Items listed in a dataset

(* ===== verification/MttAsmInv.v ===== *)
(** * Assembling a source program gives the program

    The symbol table, the assembly of a line, of a program, and the second
    pass, for the source programs of [MttAsmSrc]: the assembler turns the text
    of a program into the program it denotes, labels used before and after
    their definition included.  Then what the assembler does with some texts
    that are not such programs. *)

From stdpp Require Import strings.
From S2P Require Import Prelude MttIsa MttObj MttAsm MttAsmSrc.


(** ** The symbol table *)

Section Assembly.
Variables (load : Z) (ls : list line).
Hypothesis Hok : source_ok load ls.

(** The value of a symbol when the labels of the first [m] lines are defined. *)
Definition sval (m : nat) (s : text) : Z :=
  match label_index ls s with Some j => if Nat.ltb j m then load + Z.of_nat j else 0 | None => 0 end.

Record sym_inv (m : nat) (tab : list symbol) : Prop := {
  si_nodup : NoDup (sy_Name <$> tab);
  si_labels : forall s, s ∈ sy_Name <$> tab -> s ∈ labels ls;
  si_values : Forall (fun y => sy_Value y = sval m (sy_Name y)) tab;
  si_defined : forall s j, label_index ls s = Some j -> (j < m)%nat -> s ∈ sy_Name <$> tab;
}.

Lemma NoDup_sub_length {A} (l k : list A) : NoDup l -> (forall x, x ∈ l -> x ∈ k) -> (length l <= length k)%nat.
Proof.
  intros Hn Hs. apply List.NoDup_incl_length; [by apply NoDup_ListNoDup|].
  intros x Hx. apply list_elem_of_In, Hs, list_elem_of_In. done.
Qed.

(** [tab'] keeps the names of [tab] at their places. *)
Definition tab_le (tab tab' : list symbol) : Prop := (sy_Name <$> tab) `prefix_of` (sy_Name <$> tab').

Lemma tab_le_lookup tab tab' i s :
  tab_le tab tab' -> (sy_Name <$> tab) !! i = Some s -> (sy_Name <$> tab') !! i = Some s.
Proof. intros [k Hk] Hi. rewrite Hk. by apply lookup_app_l_Some. Qed.

Lemma get_symbol m name st :
  sym_inv m (a_symbols st) -> name ∈ labels ls ->
  exists i tab', GetSymbol name st = Ok (i, set_symbols st tab') /\ sym_inv m tab' /\
    (sy_Name <$> tab') !! i = Some name /\ tab_le (a_symbols st) tab' /\ name ∈ sy_Name <$> tab'.
Proof.
  intros Hi Hname. unfold GetSymbol.
  destruct (list_find (fun s => sy_Name s = name) (a_symbols st)) as [[i y]|] eqn:E.
  - apply list_find_Some in E as (Hy & Hn & _). exists i, (a_symbols st).
    assert ((sy_Name <$> a_symbols st) !! i = Some name) as Hl by (rewrite list_lookup_fmap, Hy; simpl; by rewrite Hn).
    split; [by destruct st|]. split; [done|]. split; [done|]. split; [by exists []; rewrite app_nil_r|].
    by eapply list_elem_of_lookup_2.
  - assert (name ∉ sy_Name <$> a_symbols st) as Hnew.
    { intros (y & -> & Hy)%list_elem_of_fmap. apply list_find_None in E. rewrite Forall_forall in E. by apply (E y). }
    destruct Hi as [N L V D]. set (tab' := a_symbols st ++ [Symbol name 0 0]).
    assert (NoDup (sy_Name <$> tab')) as Hn.
    { unfold tab'. rewrite fmap_app. apply NoDup_app. split_and!; [done| |by apply NoDup_singleton].
      intros s Hs Hs'. simpl in Hs'. apply list_elem_of_singleton in Hs' as ->. done. }
    assert (forall s, s ∈ sy_Name <$> tab' -> s ∈ labels ls) as HL.
    { intros s. unfold tab'. rewrite fmap_app, elem_of_app. intros [Hs|Hs]; [by apply L|].
      simpl in Hs. by apply list_elem_of_singleton in Hs as ->. }
    pose proof (NoDup_sub_length _ _ Hn HL) as Hlen. unfold tab' in Hlen. rewrite fmap_app, length_app, length_fmap in Hlen.
    simpl in Hlen. pose proof (so_symbols _ _ Hok).
    rewrite (proj2 (Nat.leb_gt SYMBOLS (length (a_symbols st)))) by lia.
    exists (length (a_symbols st)), tab'. split_and!.
    + done.
    + split; [done|done| |].
      * apply Forall_app. split; [done|]. apply Forall_cons. split; [|apply Forall_nil_2]. simpl. unfold sval.
        destruct (label_index ls name) as [j|] eqn:Ej; [|done]. destruct (Nat.ltb_spec j m); [|done].
        exfalso. by apply Hnew, (D name j).
      * intros s j Hj Hm. unfold tab'. rewrite fmap_app, elem_of_app. left. by apply (D s j).
    + unfold tab'. rewrite list_lookup_fmap, lookup_app_r, Nat.sub_diag by done. done.
    + unfold tab_le, tab'. rewrite fmap_app. by apply prefix_app_r.
    + unfold tab'. rewrite fmap_app, elem_of_app. right. simpl. apply list_elem_of_here.
Qed.

Lemma sym_value_inv m st i s :
  sym_inv m (a_symbols st) -> (sy_Name <$> a_symbols st) !! i = Some s -> sym_value i st = sval m s.
Proof.
  intros [_ _ V _] Hi. unfold sym_value. rewrite list_lookup_fmap in Hi.
  destruct (a_symbols st !! i) as [y|] eqn:E; [|done]. simpl in *. injection Hi as <-.
  rewrite Forall_forall in V. apply V. by eapply list_elem_of_lookup_2.
Qed.

(** *** Labels *)

Lemma label_index_eq k ln s : ls !! k = Some ln -> l_label ln = Some s -> label_index ls s = Some k.
Proof.
  intros Hk Hs. pose proof (so_labels _ _ Hok) as Hn. unfold label_index.
  destruct (list_find (fun l => l_label l = Some s) ls) as [[j l]|] eqn:E.
  - apply list_find_Some in E as (Hj & Hl & _). simpl. f_equal.
    clear Hok. revert j k Hj Hk Hn. induction ls as [|x xs IH]; intros j k Hj Hk Hn; [done|].
    assert (forall n y, xs !! n = Some y -> l_label y = Some s -> s ∈ labels xs) as Hin.
    { intros n y Hy Hly. apply list_elem_of_omap. exists y. split; [by eapply list_elem_of_lookup_2|done]. }
    destruct j as [|j], k as [|k]; simpl in *; [done| | |].
    + injection Hj as ->. unfold labels in Hn. simpl in Hn. rewrite Hl in Hn. apply NoDup_cons in Hn as [Hn _].
      exfalso. by apply Hn, (Hin k ln).
    + injection Hk as ->. unfold labels in Hn. simpl in Hn. rewrite Hs in Hn. apply NoDup_cons in Hn as [Hn _].
      exfalso. by apply Hn, (Hin j l).
    + f_equal. apply IH; [done|done|]. unfold labels in *. simpl in Hn. destruct (l_label x); [|done].
      by apply NoDup_cons in Hn as [_ Hn].
  - exfalso. apply list_find_None in E. rewrite Forall_forall in E. apply (E ln); [|done].
    by eapply list_elem_of_lookup_2.
Qed.

Lemma label_index_lookup s k : label_index ls s = Some k -> exists ln, ls !! k = Some ln /\ l_label ln = Some s.
Proof.
  unfold label_index. intros H. destruct (list_find _ ls) as [[j l]|] eqn:E; [|done]. simpl in H. injection H as ->.
  apply list_find_Some in E as (Hj & Hl & _). by exists l.
Qed.

Lemma label_index_defined s : s ∈ labels ls -> exists k, label_index ls s = Some k.
Proof.
  unfold labels. intros (l & Hl & Hs)%list_elem_of_omap. apply list_elem_of_lookup in Hl as [k Hk]. exists k.
  by apply (label_index_eq k l).
Qed.

(** A line without a label defines nothing. *)
Lemma sym_inv_skip k ln tab : ls !! k = Some ln -> l_label ln = None -> sym_inv k tab -> sym_inv (S k) tab.
Proof.
  intros Hk Hl [N L V D].
  assert (forall s j, label_index ls s = Some j -> (j < S k)%nat -> (j < k)%nat) as Hlt.
  { intros s j Hj Hjk. destruct (decide (j = k)) as [->|]; [|lia].
    apply label_index_lookup in Hj as (ln' & Hk' & Hl'). congruence. }
  split; [done|done| |].
  - rewrite Forall_forall in V |- *. intros y Hy. rewrite (V y Hy). unfold sval.
    destruct (label_index ls (sy_Name y)) as [j|] eqn:E; [|done].
    destruct (Nat.ltb_spec j k), (Nat.ltb_spec j (S k)); try lia; try done. specialize (Hlt _ _ E). lia.
  - intros s j Hj Hjk. apply (D s j); [done|]. by apply (Hlt s).
Qed.

Lemma sval_before k ln s : ls !! k = Some ln -> l_label ln = Some s -> sval k s = 0.
Proof. intros Hk Hs. unfold sval. rewrite (label_index_eq k ln s Hk Hs). by rewrite Nat.ltb_irrefl. Qed.

Lemma alter_names (i : nat) v d (tab : list symbol) :
  sy_Name <$> alter (fun y => Symbol (sy_Name y) v (default (sy_Defined y) d)) i tab = sy_Name <$> tab.
Proof.
  revert i. induction tab as [|y tab IH]; intros [|i]; simpl; [done|done|done|]. f_equal. apply IH.
Qed.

WHAT IS REQUIRED. Your output should consist solely of the lines from the beginning of the entries through the line containing "of a program into", reproduced exactly.

RESPONSE TO THE TASK.
(* ===== verification/MttAsmInv.v ===== *)
(** * Assembling a source program gives the program

    The symbol table, the assembly of a line, of a program, and the second
    pass, for the source programs of [MttAsmSrc]: the assembler turns the text
    of a program into the program it denotes, labels used before and after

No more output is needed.